Only the lines from the start of the entries up to and including the line with "(OpRead fd buf) s'" should be written out, exactly as they stand.

### Stored data
== Segment start ==
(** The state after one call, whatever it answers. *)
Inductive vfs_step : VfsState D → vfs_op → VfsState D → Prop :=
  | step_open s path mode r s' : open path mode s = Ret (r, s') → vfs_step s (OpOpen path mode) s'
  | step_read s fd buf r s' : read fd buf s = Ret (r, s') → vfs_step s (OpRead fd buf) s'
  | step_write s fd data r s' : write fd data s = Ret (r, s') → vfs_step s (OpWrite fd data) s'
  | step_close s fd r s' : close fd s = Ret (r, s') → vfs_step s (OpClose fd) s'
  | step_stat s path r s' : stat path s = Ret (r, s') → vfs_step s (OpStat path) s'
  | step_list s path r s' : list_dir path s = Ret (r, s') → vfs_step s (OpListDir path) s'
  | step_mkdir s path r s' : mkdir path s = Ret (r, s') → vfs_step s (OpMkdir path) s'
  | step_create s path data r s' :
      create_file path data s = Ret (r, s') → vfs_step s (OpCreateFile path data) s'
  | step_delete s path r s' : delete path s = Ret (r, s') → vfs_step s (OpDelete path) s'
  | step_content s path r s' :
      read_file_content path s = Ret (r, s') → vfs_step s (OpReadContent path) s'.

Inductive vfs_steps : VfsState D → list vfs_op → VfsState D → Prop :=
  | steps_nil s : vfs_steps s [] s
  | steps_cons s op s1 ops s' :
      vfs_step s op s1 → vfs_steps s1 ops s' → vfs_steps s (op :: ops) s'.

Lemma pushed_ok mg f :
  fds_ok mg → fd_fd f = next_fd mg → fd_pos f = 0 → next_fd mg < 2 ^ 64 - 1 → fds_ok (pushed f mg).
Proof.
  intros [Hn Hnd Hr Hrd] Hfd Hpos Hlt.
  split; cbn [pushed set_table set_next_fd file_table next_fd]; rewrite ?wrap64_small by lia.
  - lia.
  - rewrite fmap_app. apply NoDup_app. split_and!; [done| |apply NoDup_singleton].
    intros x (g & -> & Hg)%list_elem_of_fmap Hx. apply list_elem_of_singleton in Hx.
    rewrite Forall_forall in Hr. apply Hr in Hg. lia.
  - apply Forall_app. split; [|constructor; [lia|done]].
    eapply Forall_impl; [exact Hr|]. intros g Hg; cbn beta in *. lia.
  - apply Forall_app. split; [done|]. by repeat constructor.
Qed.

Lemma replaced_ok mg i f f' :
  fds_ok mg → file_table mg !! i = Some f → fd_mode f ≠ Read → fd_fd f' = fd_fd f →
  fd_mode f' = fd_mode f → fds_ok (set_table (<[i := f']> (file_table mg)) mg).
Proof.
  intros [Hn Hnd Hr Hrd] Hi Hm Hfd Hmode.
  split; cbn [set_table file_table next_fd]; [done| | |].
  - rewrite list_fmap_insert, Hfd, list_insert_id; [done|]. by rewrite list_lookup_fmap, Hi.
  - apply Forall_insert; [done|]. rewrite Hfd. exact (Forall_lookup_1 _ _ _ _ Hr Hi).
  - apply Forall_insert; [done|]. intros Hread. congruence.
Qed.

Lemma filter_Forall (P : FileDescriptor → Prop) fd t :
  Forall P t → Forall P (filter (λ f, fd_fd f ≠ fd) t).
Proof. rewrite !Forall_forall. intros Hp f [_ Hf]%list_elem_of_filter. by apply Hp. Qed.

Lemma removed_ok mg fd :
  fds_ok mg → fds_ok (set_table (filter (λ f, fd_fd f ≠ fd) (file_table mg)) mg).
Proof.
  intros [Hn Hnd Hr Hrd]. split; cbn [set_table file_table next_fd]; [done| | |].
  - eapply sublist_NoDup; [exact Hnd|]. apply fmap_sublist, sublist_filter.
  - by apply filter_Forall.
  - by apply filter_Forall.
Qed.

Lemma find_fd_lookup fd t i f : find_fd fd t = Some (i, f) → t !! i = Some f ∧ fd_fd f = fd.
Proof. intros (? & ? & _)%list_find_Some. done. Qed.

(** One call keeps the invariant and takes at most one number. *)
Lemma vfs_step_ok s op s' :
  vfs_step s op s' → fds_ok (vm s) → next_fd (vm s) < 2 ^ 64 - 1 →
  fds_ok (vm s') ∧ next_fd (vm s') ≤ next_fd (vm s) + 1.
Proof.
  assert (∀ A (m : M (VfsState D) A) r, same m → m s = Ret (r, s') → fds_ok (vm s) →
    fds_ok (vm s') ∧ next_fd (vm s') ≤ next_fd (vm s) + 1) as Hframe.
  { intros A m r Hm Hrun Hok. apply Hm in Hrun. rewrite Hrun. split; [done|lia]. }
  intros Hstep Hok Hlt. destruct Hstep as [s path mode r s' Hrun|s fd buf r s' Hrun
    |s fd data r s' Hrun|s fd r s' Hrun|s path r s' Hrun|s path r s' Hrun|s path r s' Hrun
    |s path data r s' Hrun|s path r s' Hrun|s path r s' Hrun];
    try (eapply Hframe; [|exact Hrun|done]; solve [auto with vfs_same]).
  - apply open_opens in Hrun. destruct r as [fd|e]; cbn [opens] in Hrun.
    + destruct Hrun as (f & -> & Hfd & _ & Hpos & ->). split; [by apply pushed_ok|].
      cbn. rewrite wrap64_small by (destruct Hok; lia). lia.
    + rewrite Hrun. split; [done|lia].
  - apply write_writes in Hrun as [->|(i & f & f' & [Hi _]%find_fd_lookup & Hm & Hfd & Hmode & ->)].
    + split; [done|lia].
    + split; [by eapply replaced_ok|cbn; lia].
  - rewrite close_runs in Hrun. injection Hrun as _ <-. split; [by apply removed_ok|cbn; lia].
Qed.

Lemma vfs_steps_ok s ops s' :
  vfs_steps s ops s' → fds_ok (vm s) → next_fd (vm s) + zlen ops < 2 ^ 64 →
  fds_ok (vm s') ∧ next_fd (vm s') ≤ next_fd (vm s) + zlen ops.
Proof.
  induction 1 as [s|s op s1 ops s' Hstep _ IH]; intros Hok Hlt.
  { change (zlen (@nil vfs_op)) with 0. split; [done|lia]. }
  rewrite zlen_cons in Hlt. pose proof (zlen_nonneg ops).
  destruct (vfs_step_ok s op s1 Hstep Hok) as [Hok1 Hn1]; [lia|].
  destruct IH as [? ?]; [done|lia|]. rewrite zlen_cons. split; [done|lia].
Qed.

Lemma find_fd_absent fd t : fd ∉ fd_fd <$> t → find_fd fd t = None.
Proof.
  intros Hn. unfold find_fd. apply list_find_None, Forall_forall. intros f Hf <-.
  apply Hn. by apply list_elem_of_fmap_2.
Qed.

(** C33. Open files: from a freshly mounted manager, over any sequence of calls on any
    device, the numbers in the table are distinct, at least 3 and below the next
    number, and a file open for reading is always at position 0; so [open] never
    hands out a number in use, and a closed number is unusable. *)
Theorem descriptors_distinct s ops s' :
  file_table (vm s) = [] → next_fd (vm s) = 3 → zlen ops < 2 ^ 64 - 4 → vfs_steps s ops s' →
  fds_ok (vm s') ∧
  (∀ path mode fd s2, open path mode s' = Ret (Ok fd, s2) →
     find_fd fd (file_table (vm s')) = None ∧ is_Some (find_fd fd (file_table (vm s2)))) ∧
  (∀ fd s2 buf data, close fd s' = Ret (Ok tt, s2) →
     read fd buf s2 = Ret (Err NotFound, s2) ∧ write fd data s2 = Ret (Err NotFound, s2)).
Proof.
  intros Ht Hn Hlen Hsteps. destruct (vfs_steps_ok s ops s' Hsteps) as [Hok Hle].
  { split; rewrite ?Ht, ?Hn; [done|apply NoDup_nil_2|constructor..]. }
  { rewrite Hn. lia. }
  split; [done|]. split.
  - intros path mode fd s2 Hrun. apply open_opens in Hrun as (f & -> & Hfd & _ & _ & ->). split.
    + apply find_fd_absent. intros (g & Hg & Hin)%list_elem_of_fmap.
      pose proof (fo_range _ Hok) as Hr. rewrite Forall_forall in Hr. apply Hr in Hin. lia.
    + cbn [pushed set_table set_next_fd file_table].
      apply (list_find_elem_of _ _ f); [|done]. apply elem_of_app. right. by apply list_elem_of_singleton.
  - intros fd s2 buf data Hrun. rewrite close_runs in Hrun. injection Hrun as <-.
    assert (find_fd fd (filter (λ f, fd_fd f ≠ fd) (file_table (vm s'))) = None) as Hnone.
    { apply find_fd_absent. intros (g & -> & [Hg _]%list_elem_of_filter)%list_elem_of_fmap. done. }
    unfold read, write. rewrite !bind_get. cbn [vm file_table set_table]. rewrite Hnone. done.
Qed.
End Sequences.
== Segment end ==
### TASK OUTPUT
(** The state after one call, whatever it answers. *)
Inductive vfs_step : VfsState D → vfs_op → VfsState D → Prop :=
  | step_open s path mode r s' : open path mode s = Ret (r, s') → vfs_step s (OpOpen path mode) s'
  | step_read s fd buf r s' : read fd buf s = Ret (r, s') → vfs_step s (OpRead fd buf) s'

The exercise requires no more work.